UN begins large-scale relief operation for flood victims in Pakistan

The UN's World Health Organization has so far delivered $1.5 million in medicines and emergency stockpiles and is appealing for $19 million from donors.

The floods have so far caused more than 1,300 deaths and affected more than 33 million people in the country.
AFP

The floods have so far caused more than 1,300 deaths and affected more than 33 million people in the country.

The United Nations has warned the humanitarian situation in flood-ravaged Pakistan was expected to get worse, a day after establishing an air bridge to deliver aid to victims.

The UN's warning on Tuesday comes as more than 33 million people in Pakistan have been affected by the flooding, which has been brought on by record monsoon rains amplified by climate crisis.

The floods have caused more than 1,300 deaths and washed away homes, businesses, roads and bridges.

The UN's World Health Organization said more than 1,460 health centres had been damaged, of which 432 were fully wrecked, the majority of them in the southeastern province of Sindh.
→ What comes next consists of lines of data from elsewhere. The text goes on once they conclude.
(** * The admission webhook server of controller/webhook/server.go

    A shallow embedding of the webhook server: the certificate store that
    [updateCert] refreshes and [getCertificate] serves, the event loop [run]
    that reacts to the credentials watcher, and the request path
    [serve] / [processReq] / [decode].

    Go values are modelled as follows.
    - A pointer that may be nil is an [option]; reading a field through a
      nil pointer is the run-time panic of Go, kept as an outcome of its own.
    - A pair [(value, err)] returned by a Go function is a [result], or a
      pair with an [option error] where the code uses both components.
    - [[]byte] is [list Byte.byte], a Go [string] is a [string].
    - Side effects (log calls, the invocation of the handler, the paths
      handed to the credentials reader, the path handed to the watcher) are
      collected in a trace, in program order.
    - The server is used by one goroutine at a time in this model, so the
      read/write lock around [cert] is a no-op and left out. *)

From Stdlib Require Import ZArith.
From Stdlib.Strings Require Import String Ascii Byte.
From stdpp Require Import base option list strings gmap.

#[local] Open Scope string_scope.
#[local] Open Scope list_scope.

(** ** Go values *)

Abbreviation bytes := (list Byte.byte).

(** Go's [error] interface; the code only ever calls [Error()]. *)
Record error := mkError { Error : string }.

(** [(value, err)] with [err != nil] meaning that [value] is not used. *)
Inductive result (A : Type) : Type :=
| Ok (a : A)
| Err (err : error).
Arguments Ok {A} a.
Arguments Err {A} err.

(** [fmt.Errorf(prefix + "%s", err)]. *)
Definition Errorf (prefix : string) (err : error) : error :=
  mkError (prefix +:+ Error err).

(** [[]byte(s)]. *)
Definition bytes_of (s : string) : bytes := list_byte_of_string s.

(** What a goroutine can come to: it returns, it panics, or the process
    exits ([log.Fatalf] logs and then calls [os.Exit(1)]). *)
Inductive outcome (A : Type) : Type :=
| Ret (a : A)
| Panic (msg : string)
| Exit (code : Z).
Arguments Ret {A} a.
Arguments Panic {A} msg.
Arguments Exit {A} code.

(** The message of the panic raised by a nil pointer dereference. *)
Definition nilDereference : string :=
  "runtime error: invalid memory address or nil pointer dereference".

(** ** The Kubernetes types the server touches

    Of k8s.io/apimachinery's [metav1.Status] and k8s.io/api's
    [admission/v1beta1] types, the fields the server reads or writes and the
    ones a handler's answer is made of. *)

Module metav1.
Record Status := mkStatus {
  Message : string;
  Reason : string;
  Code : Z
}.
End metav1.

Module AdmissionRequest.
Record t := mk {
  UID : string;
  Name : string;
  Namespace : string;
  Operation : string;
  Object : bytes;
  OldObject : bytes;
  DryRun : option bool
}.
End AdmissionRequest.

Module AdmissionResponse.
Record t := mk {
  UID : string;
  Allowed : bool;
  Result : option metav1.Status;
  Patch : bytes;
  PatchType : option string;
  AuditAnnotations : gmap string string
}.
End AdmissionResponse.

Module AdmissionReview.
Record t := mk {
  Kind : string;
  APIVersion : string;
  Request : option AdmissionRequest.t;
  Response : option AdmissionResponse.t
}.
(** [var admissionReview admissionv1beta1.AdmissionReview]: both pointers
    are nil. *)
Definition zero : t := mk "" "" None None.
Definition setRequest (r : t) (q : option AdmissionRequest.t) : t :=
  mk (Kind r) (APIVersion r) q (Response r).
Definition setResponse (r : t) (p : option AdmissionResponse.t) : t :=
  mk (Kind r) (APIVersion r) (Request r) p.
End AdmissionReview.

(** ** Traces *)

Inductive Level := DebugLevel | InfoLevel | WarnLevel | ErrorLevel | FatalLevel.

Inductive Event :=
| Log (lvl : Level) (msg : string)
| HandlerCall (req : AdmissionRequest.t)
| ReadCreds (keyPath crtPath : string)
| Watch (path : string).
More than 4,500 medical camps have been set up by the WHO and its partners, while more than 230,000 rapid tests for acute watery diarrhoea, malaria, dengue, hepatitis and chikungunya have been distributed.

Such diseases are already circulating in Pakistan, alongside Covid-19, HIV and polio, and "now all these are at risk of getting worse", WHO spokesman Tarik Jasarevic told reporters in Geneva.

"We have already received reports of increased number of cases of acute watery diarrhoea, typhoid, measles and malaria, especially in the worst-affected areas."

Jasarevic said it was still difficult to get to areas hit hard by the floods, which have submerged a third of the country — an area the size of the United Kingdom

READ MORE: Blaming melting glaciers for Pakistan floods is far-fetched: experts

Appealing for additional aid

Mortality among newborn babies and severe acute malnutrition are at risk of increasing due to disruption of services.

"The situation is expected to worsen," Jasarevic warned.

The WHO has delivered $1.5 million in medicines and emergency stockpiles, including tents, water purification kits and oral rehydration sachets. It is appealing for $19 million from donors.

UNHCR, the UN refugee agency, has launched an air bridge to deliver aid from Dubai.

The first four flights took off on Monday, said Indrika Ratwatte, UNHCR's regional director for Asia and the Pacific.

Six other flights are planned, with mattresses, tarpaulins and cooking utensils on board.

"The food insecurity is going to be huge because the crops are devastated, obviously, and the little they had in terms of livestock is also destroyed," he said.